» **What to work on**:
Locate and copy each line in the data that contains the word "match".

::: Provided entries :::

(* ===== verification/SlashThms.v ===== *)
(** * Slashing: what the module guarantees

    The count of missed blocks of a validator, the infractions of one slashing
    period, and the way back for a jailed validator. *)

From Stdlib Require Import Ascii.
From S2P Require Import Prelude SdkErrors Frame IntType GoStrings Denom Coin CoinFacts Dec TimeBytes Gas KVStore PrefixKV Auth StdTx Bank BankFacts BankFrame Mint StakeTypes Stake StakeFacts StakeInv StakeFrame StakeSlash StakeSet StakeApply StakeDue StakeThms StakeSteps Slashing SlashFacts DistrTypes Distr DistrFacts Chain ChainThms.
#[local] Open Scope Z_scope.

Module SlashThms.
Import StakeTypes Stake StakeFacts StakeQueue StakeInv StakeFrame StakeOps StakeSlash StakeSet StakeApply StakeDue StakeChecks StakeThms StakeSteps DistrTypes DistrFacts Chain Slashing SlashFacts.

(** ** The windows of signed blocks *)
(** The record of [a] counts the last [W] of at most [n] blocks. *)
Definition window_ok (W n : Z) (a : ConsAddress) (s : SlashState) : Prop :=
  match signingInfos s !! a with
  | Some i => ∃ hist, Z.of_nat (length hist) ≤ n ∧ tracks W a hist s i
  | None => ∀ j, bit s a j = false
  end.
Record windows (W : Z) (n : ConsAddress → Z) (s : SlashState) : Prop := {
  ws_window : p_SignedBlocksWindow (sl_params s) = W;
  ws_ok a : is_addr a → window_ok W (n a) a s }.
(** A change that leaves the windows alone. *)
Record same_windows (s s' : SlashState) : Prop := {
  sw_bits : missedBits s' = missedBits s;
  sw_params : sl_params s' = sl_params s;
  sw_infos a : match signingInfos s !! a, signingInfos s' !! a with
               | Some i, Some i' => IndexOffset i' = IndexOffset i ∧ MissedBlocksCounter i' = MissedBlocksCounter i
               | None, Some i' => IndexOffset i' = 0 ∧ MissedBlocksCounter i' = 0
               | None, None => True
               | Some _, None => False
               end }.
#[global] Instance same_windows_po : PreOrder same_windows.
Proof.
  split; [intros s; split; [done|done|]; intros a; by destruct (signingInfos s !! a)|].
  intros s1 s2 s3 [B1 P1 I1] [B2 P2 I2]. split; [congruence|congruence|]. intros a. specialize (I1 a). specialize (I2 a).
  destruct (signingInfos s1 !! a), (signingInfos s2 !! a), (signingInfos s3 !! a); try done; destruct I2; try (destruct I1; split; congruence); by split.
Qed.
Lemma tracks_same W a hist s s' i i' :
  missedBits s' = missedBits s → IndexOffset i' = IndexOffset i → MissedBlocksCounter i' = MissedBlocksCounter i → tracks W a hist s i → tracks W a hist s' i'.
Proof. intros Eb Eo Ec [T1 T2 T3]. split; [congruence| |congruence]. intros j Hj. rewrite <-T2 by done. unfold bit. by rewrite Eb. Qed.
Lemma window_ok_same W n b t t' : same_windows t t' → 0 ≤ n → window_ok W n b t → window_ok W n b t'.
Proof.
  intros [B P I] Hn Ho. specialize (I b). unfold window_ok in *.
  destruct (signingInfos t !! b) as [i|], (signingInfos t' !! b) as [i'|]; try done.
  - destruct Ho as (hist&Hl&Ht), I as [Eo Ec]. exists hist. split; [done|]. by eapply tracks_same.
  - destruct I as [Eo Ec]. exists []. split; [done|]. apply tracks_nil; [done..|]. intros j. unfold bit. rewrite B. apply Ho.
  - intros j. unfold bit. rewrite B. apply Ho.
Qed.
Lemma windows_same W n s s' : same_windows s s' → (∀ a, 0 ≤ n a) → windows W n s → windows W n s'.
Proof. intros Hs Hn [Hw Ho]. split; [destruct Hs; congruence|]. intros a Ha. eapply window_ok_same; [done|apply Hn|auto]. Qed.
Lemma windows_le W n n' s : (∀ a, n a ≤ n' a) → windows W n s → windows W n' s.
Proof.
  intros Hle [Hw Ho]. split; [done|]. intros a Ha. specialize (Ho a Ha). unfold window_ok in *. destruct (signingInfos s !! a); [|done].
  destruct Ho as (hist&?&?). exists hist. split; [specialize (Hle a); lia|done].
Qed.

:::

» **Answer space**:
  match signingInfos s !! a with
  sw_infos a : match signingInfos s !! a, signingInfos s' !! a with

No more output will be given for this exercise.